Sunday, December 29, 2013

Quotations from the Jewish New Testament Commentary by David H. Stern

I will be adding quotes to this blog as I find them. So, this post will periodically be updated.

The following quotes either show how having an understanding of Jewish theological traditions can make the case for the Trinity stronge, or at the very least shows how some Jewish theological traditions are consistent with Trinitarianism.

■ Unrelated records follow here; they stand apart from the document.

(* ===== verification/Pcd8544.v ===== *)
(** * stm32/lcd.c: the display of the board

    A frame buffer with a box around what has changed, and its transfer to the display
    controller byte by byte over SPI. *)

From S2P Require Import Prelude Libc Snd IoBuffer State Board Stm32Timer Gfx.

Definition PCD8544_WIDTH : Z := 84.
Definition PCD8544_HEIGHT : Z := 48.
Definition PCD8544_BYTES : Z := PCD8544_WIDTH * PCD8544_HEIGHT / 8.

(** [pcd]; the members are [unsigned char]. *)
Record pcd_t : Type := Pcd {
  pcd_data : list Z;
  min_x : Z; min_y : Z; max_x : Z; max_y : Z
}.
Definition pcd_zero : pcd_t := Pcd (repeat 0 (Z.to_nat PCD8544_BYTES)) 0 0 0 0.

(** General commands, and those of the normal and the extended instruction set *)
Definition PCD8544_EXTENDEDINSTRUCTION : Z := 1.
Definition PCD8544_DISPLAYNORMAL : Z := 4.
Definition PCD8544_DISPLAYINVERTED : Z := 5.
Definition PCD8544_FUNCTIONSET : Z := 32.
Definition PCD8544_DISPLAYCONTROL : Z := 8.
Definition PCD8544_SETYADDR : Z := 64.
Definition PCD8544_SETXADDR : Z := 128.
Definition PCD8544_SETBIAS : Z := 16.
Definition PCD8544_SETVOP : Z := 128.

Inductive pcd8544_mode : Type := PCD_DATA | PCD_COMMAND.

Module Lcd.
Section Driver.
Context {W : Type} `{B : Board W} `{T : Target} `{C : Config}.
Abbreviation ML := (M (pcd_t * W)).

(** The pins and the SPI of the display; [SPI_StructInit] leaves the polynomial 7. *)
Definition pcd8544_init_calls : list hw :=
  let pins p mode := GpioInit p mode GPIO_OType_PP GPIO_Speed_100MHz GPIO_PuPd_NOPULL in
  [ RCC_AHB1PeriphClockCmd 2; RCC_AHB1PeriphClockCmd 4; RCC_APB2PeriphClockCmd 4096;
    GPIO_Init GPIOC (pins (Z.lor (Z.lor PIN_RST PIN_DC) PIN_CE) GPIO_Mode_OUT);
    GPIO_Init GPIOB (pins (Z.lor (Z.lor (GPIO_Pin 3) (GPIO_Pin 4)) (GPIO_Pin 5)) GPIO_Mode_AF);
    GPIO_SetBits GPIOC PIN_RST; GPIO_SetBits GPIOC PIN_CE;
    GPIO_PinAFConfig GPIOB 3 5; GPIO_PinAFConfig GPIOB 4 5; GPIO_PinAFConfig GPIOB 5 5;
    SPI_Init (SpiInit 0 260 0 0 0 512 32 0 7); SPI_Cmd ].

Definition pcd8544_init_hw : ML unit := calls pcd8544_init_calls.

Definition pcd8544_setmode (mode : pcd8544_mode) : ML unit :=
  match mode with
  | PCD_DATA => calls [GPIO_SetBits GPIOC PIN_DC]
  | PCD_COMMAND => calls [GPIO_ResetBits GPIOC PIN_DC]
  end.

Definition pcd8544_write (data : Z) : ML unit :=
  calls [GPIO_ResetBits GPIOC PIN_CE] ;;
  put_reg SPI1_DR data ;;
  wait_flag SPI1_FLAG_TXE true ;;
  wait_flag SPI1_FLAG_RXNE true ;;
  wait_flag SPI1_FLAG_BSY false ;;
  calls [GPIO_SetBits GPIOC PIN_CE].

Definition pcd8544_setcontrast (contrast : Z) : ML unit :=
  pcd8544_write (Z.lor PCD8544_SETVOP (if contrast >? 127 then 127 else contrast)).

Definition pcd8544_invert (val : Z) : ML unit :=
  if negb (val =? 0) then pcd8544_write (Z.lor PCD8544_DISPLAYCONTROL PCD8544_DISPLAYINVERTED)
  else pcd8544_write (Z.lor PCD8544_DISPLAYCONTROL PCD8544_DISPLAYNORMAL).

(** The second test stores into [min_x], as the source does. *)
Definition updatebox (new_min_x new_min_y new_max_x new_max_y : Z) (p : pcd_t) : pcd_t :=
  let x := if new_min_x <? min_x p then new_min_x else min_x p in
  let x := if new_min_y <? min_y p then new_min_y else x in
  Pcd (pcd_data p) x (min_y p)
    (if new_max_x >? max_x p then new_max_x else max_x p)
    (if new_max_y >? max_y p then new_max_y else max_y p).
Definition pcd8544_updatebox (x0 y0 x1 y1 : Z) : ML unit := upd_x (updatebox x0 y0 x1 y1).

Definition pcd8544_putpixel_lazy (x y color : Z) : ML unit :=
  if x >=? PCD8544_WIDTH then ret tt
  else if y >=? PCD8544_HEIGHT then ret tt
  else
    let i := x + y / 8 * PCD8544_WIDTH in
    let* p := get_x id in
    let* b := lift (zget (pcd_data p) i) in
    let b := if negb (color =? 0) then Z.lor b (Z.shiftl 1 (y mod 8)) else Z.ldiff b (Z.shiftl 1 (y mod 8)) in
    let* data := lift (zset (pcd_data p) i (u8 b)) in
    upd_x (fun p => Pcd data (min_x p) (min_y p) (max_x p) (max_y p)).

Definition pcd8544_putpixel (x y color : Z) : ML unit :=
  if x >=? PCD8544_WIDTH then ret tt
  else if y >=? PCD8544_HEIGHT then ret tt
  else pcd8544_putpixel_lazy x y color ;; pcd8544_updatebox x y x y.

(** [for (j = pcd.min_x; j <= pcd.max_x; j++)] with an [unsigned char]. *)
Fixpoint update_row (fuel : nat) (i j : Z) : ML unit :=
  match fuel with
  | O => nofuel
  | S fuel' =>
      let* p := get_x id in
      if j <=? max_x p then
        let* b := lift (zget (pcd_data p) (i * PCD8544_WIDTH + j)) in
        pcd8544_write b ;;
        update_row fuel' i (u8 (j + 1))
      else ret tt
  end.

(** The rows from [i] on, [n] of them. *)
Fixpoint update_rows (n : nat) (i : Z) : ML unit :=
  match n with
  | O => ret tt
  | S n' =>
      let* p := get_x id in
      if min_y p >? (i + 1) * 8 then update_rows n' (i + 1)
      else if i * 8 >? max_y p then ret tt
      else
        pcd8544_setmode PCD_COMMAND ;;
        pcd8544_write (Z.lor PCD8544_SETYADDR i) ;;
        pcd8544_write (u8 (Z.lor PCD8544_SETXADDR (min_x p))) ;;
        pcd8544_setmode PCD_DATA ;;
        update_row 257 i (min_x p) ;;
        update_rows n' (i + 1)
  end.

Definition pcd8544_update : ML unit :=
  update_rows 6 0 ;;
  pcd8544_updatebox 0 0 (PCD8544_WIDTH - 1) (PCD8544_HEIGHT - 1).

Definition pcd8544_clean : ML unit := upd_x (fun _ => pcd_zero) ;; pcd8544_update.

(** [uc_memcpy(pcd.data, data, sizeof(pcd.data))] *)
Definition pcd8544_draw_resource (data : list Z) : ML unit :=
  if zlen data <? PCD8544_BYTES then fault
  else upd_x (fun p => Pcd (take (Z.to_nat PCD8544_BYTES) data) (min_x p) (min_y p) (max_x p) (max_y p)).

(** Starting up waits with the clock of timer.c. *)
Abbreviation MT := (M ((pcd_t * tim_t) * W)).
Definition on_pcd {A} : ML A -> MT A := zoom (fun s => (s.1.1, s.2)) (fun x s => ((x.1, s.1.2), x.2)).
Definition on_tim {A} : M (tim_t * W) A -> MT A := zoom (fun s => (s.1.2, s.2)) (fun x s => ((s.1.1, x.1), x.2)).

Definition pcd8544_reset : MT unit :=
  calls [GPIO_ResetBits GPIOC PIN_RST] ;;
  on_tim (Delay 100) ;;
  calls [GPIO_SetBits GPIOC PIN_RST].

Definition pcd8544_init (contrast : Z) : MT unit :=
  on_pcd pcd8544_init_hw ;;
  pcd8544_reset ;;
  on_pcd (
    pcd8544_setmode PCD_COMMAND ;;
    pcd8544_write (Z.lor PCD8544_FUNCTIONSET PCD8544_EXTENDEDINSTRUCTION) ;;
    pcd8544_write (Z.lor PCD8544_SETBIAS 4) ;;
    pcd8544_setcontrast contrast ;;
    pcd8544_write PCD8544_FUNCTIONSET ;;
    pcd8544_write (Z.lor PCD8544_DISPLAYCONTROL PCD8544_DISPLAYNORMAL) ;;
    pcd8544_clean).

(** ** The functions of platform.h *)

Definition host_lcd_init : MT unit := pcd8544_init 56 ;; on_pcd pcd8544_update.

Definition host_lcd_done : ML unit := ret tt.

Definition host_lcd_putpixel (x y color : Z) : ML unit :=
  when ((x <? PCD8544_WIDTH) && (y <? PCD8544_HEIGHT))
    (pcd8544_putpixel_lazy x y (if color =? 0 then 0 else 1)).

Definition host_lcd_update_screen : ML unit := pcd8544_update.

Definition host_lcd_clean_screen : ML unit := upd_x (fun _ => pcd_zero).

Definition host_lcd_get_cfg : ML lcd_cfg_s := ret (LcdCfg PCD8544_WIDTH PCD8544_HEIGHT 1).

(** The picture of every resource from [LR_STARTUP] on; [LR_BLANK] and numbers that are
    not of the enumeration draw nothing. *)
Definition lcd_images : list (list Z) := [
  Gfx.startup; Gfx.wellcome; Gfx.error; Gfx.error_init; Gfx.error_net; Gfx.error_fs;
  Gfx.error_sound; Gfx.error_libmad; Gfx.radio; Gfx.file; Gfx.play; Gfx.stop;
  Gfx.volume_00; Gfx.volume_01; Gfx.volume_02; Gfx.volume_03; Gfx.volume_04; Gfx.volume_05;
  Gfx.volume_06; Gfx.volume_07; Gfx.volume_08; Gfx.volume_09; Gfx.volume_10; Gfx.volume_11;
  Gfx.volume_12; Gfx.volume_13; Gfx.volume_14; Gfx.volume_15 ].

Definition lcd_debug (fmt : list Z) (args : list arg) : ML unit := when CONFIG_LCD_DEBUG (xprintf fmt args).

Definition host_lcd_draw (resource : Z) : ML unit :=
  lcd_debug &"host_lcd_draw (resource = %d)\n" [AInt resource] ;;
  pcd8544_clean ;;
  match zget lcd_images (resource - LR_STARTUP) with
  | Some image => pcd8544_draw_resource image
  | None => ret tt
  end ;;
  pcd8544_update.
End Driver.
End Lcd.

All highlights are mine.
 My comments are in Blue.

Regarding Mark 12:29 and Jesus' recitation of the Shema:

...Likewise, here in the Sh'ma (Deuteronomy 6:4) there are two such r'mazim: (1) the triple reference to God, and (2) the use of the word "echad," which often means a multiple unity (such as "one" cluster of grapes or "one" bundle of sticks) instead of "yachid," which nearly always excludes multiple oneness. -page 97
Notice that Stern does not make the common Christian mistake in claiming that "echad" [always] means "compound unity." Echad merely means, "one." Whether it is compound or simple oneness. By "triple reference to God" Stern is talking about the fact that God is mentioned three times in the Shema. "Hear, O Israel: The LORD [1st reference] our God [2nd reference], the LORD [3rd reference] is one."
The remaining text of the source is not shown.